Sextus empiricus outlines of pyrrhonism online

This is the greatest piece of Retroductive reasoning ever performed." – C. The overall process involves making conjectures (hypotheses), deriving predictions from them as logical consequences, and then carrying out experiments based on those predictions to determine whether the original conjecture was correct. The question can refer to the explanation of a specific observation, as in "Why is the sky blue?", but can also be open-ended, as in "How can I design a drug to cure this particular disease?" This stage frequently involves looking up and evaluating evidence from previous experiments, personal scientific observations or assertions, and/or the work of other scientists.

The overall process of the scientific method involves making conjectures (hypotheses), deriving predictions from them as logical consequences, and then carrying out experiments based on those predictions.

A hypothesis is a conjecture, based on knowledge obtained while formulating the question.

The hypothesis might be very specific or it might be broad.

Scientists then test hypotheses by conducting experiments.

Under modern interpretations, a scientific hypothesis must be falsifiable, implying that it is possible to identify a possible outcome of an experiment that conflicts with predictions deduced from the hypothesis; otherwise, the hypothesis cannot be meaningfully tested.

Experiments can take place in a college lab, on a kitchen table, at CERN's Large Hadron Collider, at the bottom of an ocean, on Mars, and so on.

There are difficulties in a formulaic statement of method, however.

Though the scientific method is often presented as a fixed sequence of steps, it represents rather a set of general principles. "Kepler shows his keen logical sense in detailing the whole process by which he finally arrived at the true orbit. 1896, on Kepler's reasoning through explanatory hypotheses formulated in the 20th century, although it has undergone significant revision since first proposed (for a more formal discussion, see below).

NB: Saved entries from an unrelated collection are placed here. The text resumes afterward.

(** On a file that is read the promise settles, and with a declared
    type without comma it rejects exactly for the empty file. *)
Lemma fileToBase64_settles (file : File) :
  ((exists payload, fileToBase64 readAsDataURL file = Resolved payload)
   \/ fileToBase64 readAsDataURL file = Rejected (ErrorObject "Error" "Invalid file format"))
  /\ (has_char is_comma (type file) = false ->
      (fileToBase64 readAsDataURL file = Rejected (ErrorObject "Error" "Invalid file format")
       <-> contents file = [])).
Proof.
  split.
  - unfold fileToBase64, readAsDataURL. rewrite onload_data_url.
    destruct (after is_comma _) as [rest|]; [|now right].
    destruct (take_until is_comma rest =? EmptyString); [now right | left; now eexists].
  - intros Htype. rewrite (fileToBase64_plain_type file Htype).
    destruct (contents file) as [|a bs] eqn:Hc.
    + split; reflexivity.
    + assert (Base64.encode (a :: bs) <> EmptyString) as Hne
        by (apply encode_is_not_empty; discriminate).
      apply String.eqb_neq in Hne. rewrite Hne. split; discriminate.
Qed.

(** The Encoder on a file that is read: the media type is the text of
    the written type up to its first separator. *)
Lemma fileToBase64_resolved (file : File) (payload : ImagePayload) :
  fileToBase64 readAsDataURL file = Resolved payload ->
  App.mimeType payload = take_until is_separator (written_type file).
Proof.
  unfold fileToBase64, readAsDataURL. rewrite onload_data_url.
  destruct (after is_comma _) as [rest|]; [|discriminate].
  destruct (take_until is_comma rest =? EmptyString); [discriminate|].
  now intros [= <-].
Qed.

The Oxford Dictionaries Online define the scientific method as "a method or procedure that has characterized natural science since the 17th century, consisting in systematic observation, measurement, and experiment, and the formulation, testing, and modification of hypotheses".

The scientific method is an ongoing process, which usually begins with observations about the natural world.

Human beings are naturally inquisitive, so they often come up with questions about things they see or hear and often develop ideas (hypotheses) about why things are the way they are.